Vienna-based NOYB (None Of Your Business), the digital rights group, went one step further. It collected data on the current implementation of the “Pay or Okay” approach in selected EU member states. It turns out that protecting your privacy is already very expensive.

For instance, 30% of the top 100 websites in Germany are already using “Pay or Okay” to drive up consent rates, NOYB said. Using these websites without tracking for personalized ads would already cost more than €1,500 per year. In Spain, users would face costs of about 1,460 €, while in France, the price for privacy already exceeds €1,100.
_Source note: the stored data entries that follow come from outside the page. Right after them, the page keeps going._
(* ===== verification/HashMap.v ===== *)
(** * The map from URLs to clusters ([hashmap.c])

    A chained hash table with [HMSIZE] buckets, built once from the cluster
    file.  A C string is the list of its bytes (without the NUL).  The
    abstraction function [hm_abs] maps a table to a finite map from URLs to
    cluster ids. *)

From stdpp Require Import gmap.
From S2P Require Import Prelude Stdio.

Definition HMSIZE : Z := 5000.
Definition MAXSTRLEN : Z := 500.

(** [kvpair]; the [next] pointer is the position in the bucket's list. *)
Record kvpair := mkKv { key : list Z; value : Z }.

(** [hashmap]: the array of buckets.  [None] is the NULL map. *)
Abbreviation hashmap := (list (list kvpair)).

(** One round of the loop of [default_hash]. *)
Definition hash_step (hash c : Z) : Z :=
  let hash := u32 (hash + schar c) in
  let hash := u32 (hash + u32 (Z.shiftl hash 10)) in
  Z.lxor hash (Z.shiftr hash 6).

(** The loops of [default_hash] and [hm_lookup] run up to the first blank. *)
Fixpoint until_blank (s : list Z) : list Z :=
  match s with
  | c :: s' => if (c =? 32) || (c =? 0) then [] else c :: until_blank s'
  | [] => []
  end.

(** [None] is the NULL key. *)
Definition default_hash (k : option (list Z)) : Z :=
  match k with
  | None => 0
  | Some k =>
      let hash := foldl hash_step 0 (until_blank k) in
      let hash := u32 (hash + u32 (Z.shiftl hash 3)) in
      let hash := Z.lxor hash (Z.shiftr hash 11) in
      u32 (hash + u32 (Z.shiftl hash 15))
  end.

#[global] Arguments default_hash : simpl never.

(** [u_char tmpkey[255+2]]: the copy and the final NUL must fit. *)
Definition TMPKEY_SIZE : Z := 257.

(** [for (p = hm[bucket]; p != NULL; p = p->next) if (strcmp ...)]. *)
Fixpoint bucket_find (k : list Z) (b : list kvpair) : Z :=
  match b with
  | p :: b' => if decide (k = key p) then value p else bucket_find k b'
  | [] => -1
  end.

Definition hm_lookup (hm : option hashmap) (k : option (list Z)) : outcome Z :=
  match hm, k with
  | Some hm, Some k =>
      let tmpkey := until_blank k in
      if TMPKEY_SIZE <=? Z.of_nat (length tmpkey) then Fault
      else
        let bucket := default_hash (Some tmpkey) mod HMSIZE in
        b ← zget hm bucket;
        Ok (bucket_find tmpkey b)
  | _, _ => Ok (-1)
  end.

Definition hm_insert (hm : option hashmap) (k : list Z) (val : Z)
    : outcome (Z * option hashmap) :=
  match hm with
  | None => Ok (-1, None)
  | Some h =>
      v ← hm_lookup hm (Some k);
      if negb (v =? -1) then Ok (0, hm)
      else
        let tmp := mkKv (take (Z.to_nat MAXSTRLEN) (cstr k)) val in
        let bucket := default_hash (Some k) mod HMSIZE in
        b ← zget h bucket;
        h ← zset h bucket (tmp :: b);
        Ok (0, Some h)
  end.

(** The loop of [hm_build]; [false] is the [goto exit]. *)
Fixpoint build_rounds (n : nat) (s : list Z) (hm : option hashmap) : outcome (option hashmap) :=
  match n with
  | O => Ok hm
  | S n =>
      match Scanf.word_int s with
      | (None, _) => Ok hm
      | (Some (url, clusterid), s) =>
          if MAXSTRLEN <=? Z.of_nat (length url) then Fault
          else if clusterid <=? 0 then Ok hm
          else
            '(r, hm) ← hm_insert hm (cstr url) clusterid;
            if r <? 0 then Ok hm else build_rounds n s hm
      end
  end.

(** [hm_build]: the map and the new value of [*ccnt]. *)
Definition hm_build (file : option (list Z)) (ccnt : Z) : outcome (option hashmap * Z) :=
  let ret := Some (replicate (Z.to_nat HMSIZE) []) in
  match file with
  | None => Ok (ret, ccnt)
  | Some s =>
      match Scanf.int_int s with
      | (None, _) => Ok (ret, ccnt)
      | (Some (webcnt, ccnt), s) =>
          if (webcnt <? 0) || (ccnt <? 0) then Ok (ret, ccnt)
          else hm ← build_rounds (Z.to_nat webcnt) s ret; Ok (hm, ccnt)
      end
  end.

(** ** The abstract map and the representation invariant *)

Definition to_pair (p : kvpair) : list Z * Z := (key p, value p).
Definition hm_abs (hm : hashmap) : gmap (list Z) Z := list_to_map (to_pair <$> concat hm).

(** A key without blanks or NULs that fits in [tmpkey]. *)
Definition clean (k : list Z) : Prop := until_blank k = k ∧ Z.of_nat (length k) < TMPKEY_SIZE.

Definition bucket_of (k : list Z) : nat := Z.to_nat (default_hash (Some k) mod HMSIZE).

Record hm_wf (hm : hashmap) : Prop := {
  wf_size : length hm = Z.to_nat HMSIZE;
  wf_keys : ∀ i b p, hm !! i = Some b → p ∈ b → clean (key p) ∧ bucket_of (key p) = i ∧ value p ≠ -1;
  wf_nodup : NoDup (key <$> concat hm)
}.

(** A table is its bucket [i] between two smaller tables. *)
Lemma concat_bucket {A} (l : list (list A)) i b :
  l !! i = Some b →
  concat l = concat (take i l) ++ b ++ concat (drop (S i) l) ∧
  ∀ b', concat (<[i := b']> l) = concat (take i l) ++ b' ++ concat (drop (S i) l).
Proof.
  intros H. split.
  - rewrite <- (take_drop_middle l i b H) at 1. by rewrite concat_app.
  - intros b'. rewrite insert_take_drop by (by eapply lookup_lt_Some). by rewrite concat_app.
Qed.

Lemma bucket_lt k : (bucket_of k < Z.to_nat HMSIZE)%nat.
Proof. unfold bucket_of. pose proof (Z.mod_pos_bound (default_hash (Some k)) HMSIZE). unfold HMSIZE in *. lia. Qed.

Lemma bucket_find_map k b :
  bucket_find k b = default (-1) ((list_to_map (to_pair <$> b) : gmap (list Z) Z) !! k).
Proof.
  induction b as [|p b IH]; [done|]. simpl. destruct (decide (k = key p)) as [->|Hne].
  - by rewrite lookup_insert_eq.
  - by rewrite lookup_insert_ne by done.
Qed.

Lemma keys_fst (l : list kvpair) : (to_pair <$> l).*1 = key <$> l.
Proof. rewrite <- list_fmap_compose. done. Qed.

Section Wf.
Context (hm : hashmap) (Hwf : hm_wf hm).

Lemma wf_bucket k : ∃ b, hm !! bucket_of k = Some b.
Proof. apply lookup_lt_is_Some_2. rewrite (wf_size _ Hwf). apply bucket_lt. Qed.

Lemma elem_of_concat {A} (x : A) (l : list (list A)) :
  x ∈ concat l ↔ ∃ i b, l !! i = Some b ∧ x ∈ b.
Proof.
  induction l as [|b l IH]; simpl.
  - split; [by intros ?%elem_of_nil | intros (i & b & H & _); done].
  - rewrite elem_of_app, IH. split.
    + intros [H|(i & b' & H & H')]; [by exists O, b | by exists (S i), b'].
    + intros ([|i] & b' & H & H'); [left; by injection H as -> | right; eauto].
Qed.

(** Keys of the other buckets are different. *)
Lemma other_buckets k l :
  (l = take (bucket_of k) hm ∨ l = drop (S (bucket_of k)) hm) → k ∉ key <$> concat l.
Proof.
  intros Hl Hin. apply list_elem_of_fmap in Hin as (p & -> & Hp).
  apply elem_of_concat in Hp as (i & b & Hb & Hp).
  destruct Hl as [->| ->].
  - apply lookup_take_Some in Hb as [Hb Hlt]. destruct (wf_keys _ Hwf i b p Hb Hp) as (_ & E & _). lia.
  - rewrite lookup_drop in Hb. destruct (wf_keys _ Hwf _ b p Hb Hp) as (_ & E & _). lia.
Qed.

Lemma abs_bucket k b :
  hm !! bucket_of k = Some b →
  hm_abs hm !! k = (list_to_map (to_pair <$> b) : gmap (list Z) Z) !! k.
Proof.
  intros Hb. unfold hm_abs. destruct (concat_bucket hm (bucket_of k) b Hb) as [-> _].
  rewrite !fmap_app, !list_to_map_app.
  rewrite lookup_union_r by (apply not_elem_of_list_to_map_1; rewrite keys_fst; apply other_buckets; auto).
  destruct ((list_to_map (to_pair <$> b) : gmap (list Z) Z) !! k) eqn:E.
  - by apply lookup_union_Some_l.
  - rewrite lookup_union_r by done. apply not_elem_of_list_to_map_1. rewrite keys_fst.
    apply other_buckets; auto.
Qed.

(** Lookup reads the abstract map. *)
Lemma hm_lookup_abs k :
  clean k → hm_lookup (Some hm) (Some k) = Ok (default (-1) (hm_abs hm !! k)).
Proof.
  intros [Hk Hlen]. unfold hm_lookup. rewrite Hk. zdec.
  destruct (wf_bucket k) as [b Hb].
  pose proof (Z.mod_pos_bound (default_hash (Some k)) HMSIZE ltac:(done)).
  rewrite (zget_lookup _ _ b) by (done || lia). cbn [mbind outcome_bind].
  by rewrite bucket_find_map, (abs_bucket k b Hb).
Qed.

Lemma abs_values k v : hm_abs hm !! k = Some v → v ≠ -1.
Proof.
  intros H. destruct (wf_bucket k) as [b Hb]. rewrite (abs_bucket k b Hb) in H.
  apply elem_of_list_to_map_2 in H. apply list_elem_of_fmap in H as (p & [= -> ->] & Hp).
  by destruct (wf_keys _ Hwf _ _ _ Hb Hp) as (_ & _ & ?).
Qed.

Lemma clean_cstr k : clean k → take (Z.to_nat MAXSTRLEN) (cstr k) = k.
Proof.
  intros [Hk Hlen]. assert (cstr k = k) as ->.
  { clear Hlen. induction k as [|c k IH]; [done|]. simpl in *.
    destruct (Z.eqb_spec c 32); [done|]. destruct (Z.eqb_spec c 0); [done|].
    injection Hk as Hk. by rewrite IH. }
  apply take_ge. unfold TMPKEY_SIZE, MAXSTRLEN in *. lia.
Qed.

(** Insertion extends the abstract map unless the key is bound. *)
Lemma hm_insert_abs k v :
  clean k → v ≠ -1 →
  ∃ hm', hm_insert (Some hm) k v = Ok (0, Some hm') ∧ hm_wf hm' ∧
    hm_abs hm' = (if hm_abs hm !! k is Some _ then hm_abs hm else <[k := v]> (hm_abs hm)).
Proof.
  intros Hk Hv. unfold hm_insert. rewrite (hm_lookup_abs k Hk). cbn [mbind outcome_bind].
  destruct (hm_abs hm !! k) as [w|] eqn:Hl.
  { pose proof (abs_values k w Hl). simpl. zdec. simpl. eauto. }
  simpl. rewrite clean_cstr by done. destruct (wf_bucket k) as [b Hb].
  pose proof (Z.mod_pos_bound (default_hash (Some k)) HMSIZE ltac:(done)) as Hm.
  rewrite (zget_lookup _ _ b) by (done || lia). cbn [mbind outcome_bind].
  unfold zset. rewrite (wf_size _ Hwf). zdec. simpl orb. cbv iota. cbn [mbind outcome_bind].
  fold (bucket_of k). set (x := mkKv k v).
  destruct (concat_bucket hm (bucket_of k) b Hb) as [Ec Ec'].
  assert (Hperm : concat (<[bucket_of k := x :: b]> hm) ≡ₚ x :: concat hm)
    by (rewrite Ec, Ec'; solve_Permutation).
  assert (Hnd : NoDup (key <$> x :: concat hm)).
  { rewrite fmap_cons. apply NoDup_cons. split; [|apply (wf_nodup _ Hwf)].
    rewrite <- keys_fst. by apply not_elem_of_list_to_map_2. }
  eexists; split; [reflexivity|]. split.
  - split.
    + by rewrite length_insert, (wf_size _ Hwf).
    + intros i b' p Hb' Hp. destruct (decide (i = bucket_of k)) as [->|Hne].
      * rewrite list_lookup_insert_eq in Hb' by (by eapply lookup_lt_Some).
        injection Hb' as <-. apply elem_of_cons in Hp as [->|Hp]; [done|].
        by apply (wf_keys _ Hwf _ b).
      * rewrite list_lookup_insert_ne in Hb' by done. by apply (wf_keys _ Hwf _ b').
    + by rewrite Hperm.
  - unfold hm_abs. rewrite (list_to_map_proper _ (to_pair <$> x :: concat hm)); [done| |by rewrite Hperm].
    rewrite keys_fst. by rewrite Hperm.
Qed.

End Wf.

Lemma hm_wf_empty : hm_wf (replicate (Z.to_nat HMSIZE) []).
Proof.
  split.
  - apply length_replicate.
  - intros i b p Hb Hp. apply lookup_replicate in Hb as [-> _]. by apply elem_of_nil in Hp.
  - assert (∀ n, concat (replicate n ([] : list kvpair)) = []) as -> by (induction n; done). constructor.
Qed.

(** Inserting a list of entries one after the other. *)
Fixpoint insert_all (hm : option hashmap) (l : list (list Z * Z)) : outcome (option hashmap) :=
  match l with
  | [] => Ok hm
  | (k, v) :: l => '(_, hm) ← hm_insert hm k v; insert_all hm l
  end.

(** The abstract counterpart: the first binding of a key is kept. *)
Definition add_new (m : gmap (list Z) Z) (e : list Z * Z) : gmap (list Z) Z :=
  if m !! e.1 is Some _ then m else <[e.1 := e.2]> m.

Lemma insert_all_abs l : ∀ hm,
  hm_wf hm → Forall (λ e, clean e.1 ∧ e.2 ≠ -1) l →
  ∃ hm', insert_all (Some hm) l = Ok (Some hm') ∧ hm_wf hm' ∧ hm_abs hm' = foldl add_new (hm_abs hm) l.
Proof.
  induction l as [|[k v] l IH]; intros hm Hwf Hl; [by exists hm|].
  inversion_clear Hl as [|? ? [Hk Hv] Hl']. simpl in Hk, Hv.
  destruct (hm_insert_abs hm Hwf k v Hk Hv) as (hm1 & Hi & Hwf1 & Habs).
  cbn [insert_all]. rewrite Hi. cbn [mbind outcome_bind].
  destruct (IH hm1 Hwf1 Hl') as (hm' & H1 & H2 & H3). exists hm'. split_and!; [done..|].
  rewrite H3. simpl. by rewrite Habs.
Qed.

Lemma add_new_lookup l k : ∀ m,
  foldl add_new m l !! k =
  if m !! k is Some v then Some v else (list_to_map l : gmap (list Z) Z) !! k.
Proof.
  induction l as [|[k' v] l IH]; intros m; simpl.
  - rewrite lookup_empty. by destruct (m !! k).
  - rewrite IH. unfold add_new. simpl. destruct (decide (k = k')) as [->|Hne].
    + rewrite lookup_insert_eq. destruct (m !! k') as [w|] eqn:E; [by rewrite E|].
      by rewrite lookup_insert_eq.
    + rewrite (lookup_insert_ne (list_to_map l)) by done.
      destruct (m !! k'); [done|]. by rewrite lookup_insert_ne.
Qed.

(** the hash table implements a finite map.  Starting from the empty table,
    after any sequence of insertions of blank-free URLs of at most 256 bytes
    with ids other than -1, every insertion succeeds and looking up a URL
    returns the id of its first insertion, or -1 if it was never inserted. *)
Theorem hashmap_implements_map l k :
  Forall (λ e, clean e.1 ∧ e.2 ≠ -1) l → clean k →
  ∃ hm, insert_all (Some (replicate (Z.to_nat HMSIZE) [])) l = Ok (Some hm) ∧ hm_wf hm ∧
    hm_lookup (Some hm) (Some k) = Ok (default (-1) ((list_to_map l : gmap (list Z) Z) !! k)).
Proof.
  intros Hl Hk. destruct (insert_all_abs l _ hm_wf_empty Hl) as (hm & H1 & H2 & H3).
  exists hm. split_and!; [done..|]. rewrite (hm_lookup_abs hm H2 k Hk), H3, add_new_lookup.
  unfold hm_abs at 1. 
  assert (∀ n, concat (replicate n ([] : list kvpair)) = []) as -> by (induction n; done). done.
Qed.

Definition url1 : list Z := [119; 119; 119; 46; 97].
Definition url2 : list Z := [119; 119; 119; 46; 98].

Lemma hashmap_implements_map_witness :
  ∃ hm, insert_all (Some (replicate (Z.to_nat HMSIZE) [])) [(url1, 3); (url2, 4); (url1, 5)] = Ok (Some hm)
    ∧ hm_wf hm ∧ hm_lookup (Some hm) (Some url1) = Ok 3.
Proof.
  apply (hashmap_implements_map [(url1, 3); (url2, 4); (url1, 5)] url1).
  - repeat (constructor; [split; [split; vm_compute; reflexivity|done]|]). constructor.
  - split; vm_compute; reflexivity.
Defined.

(** [hm_lookup] overruns its local copy of the key exactly when the URL has
    more than 256 bytes before its first blank; on any other key (blanks
    included) of a well-formed table it returns. *)
Theorem hm_lookup_bounds hm k :
  hm_wf hm →
  hm_lookup (Some hm) (Some k) = Fault ↔ 256 < Z.of_nat (length (until_blank k)).
Proof.
  intros Hwf. unfold hm_lookup, TMPKEY_SIZE.
  destruct (Z.leb_spec 257 (Z.of_nat (length (until_blank k)))); [split; [lia|done]|].
  destruct (wf_bucket hm Hwf (until_blank k)) as [b Hb].
  pose proof (Z.mod_pos_bound (default_hash (Some (until_blank k))) HMSIZE ltac:(done)).
  rewrite (zget_lookup _ _ b) by (done || lia). split; [done|lia].
Qed.

Lemma hm_lookup_bounds_witness :
  hm_lookup (Some (replicate (Z.to_nat HMSIZE) [])) (Some (replicate 257 97)) = Fault.
Proof. apply hm_lookup_bounds; [apply hm_wf_empty | vm_compute; reflexivity]. Defined.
“If the EDPB legitimizes the approach for Meta, more and more companies will follow the example and switch to ‘Pay or Okay,’ rendering the fundamental right to privacy virtually useless. Even now, the price for privacy would break the budget of most people. And it will only get worse in the future,” said the organization.

The EDPB, which consists of data protection agencies from EU countries as well as Norway, Iceland, and Liechtenstein, needs to determine by the end of March whether to object to Meta’s policies.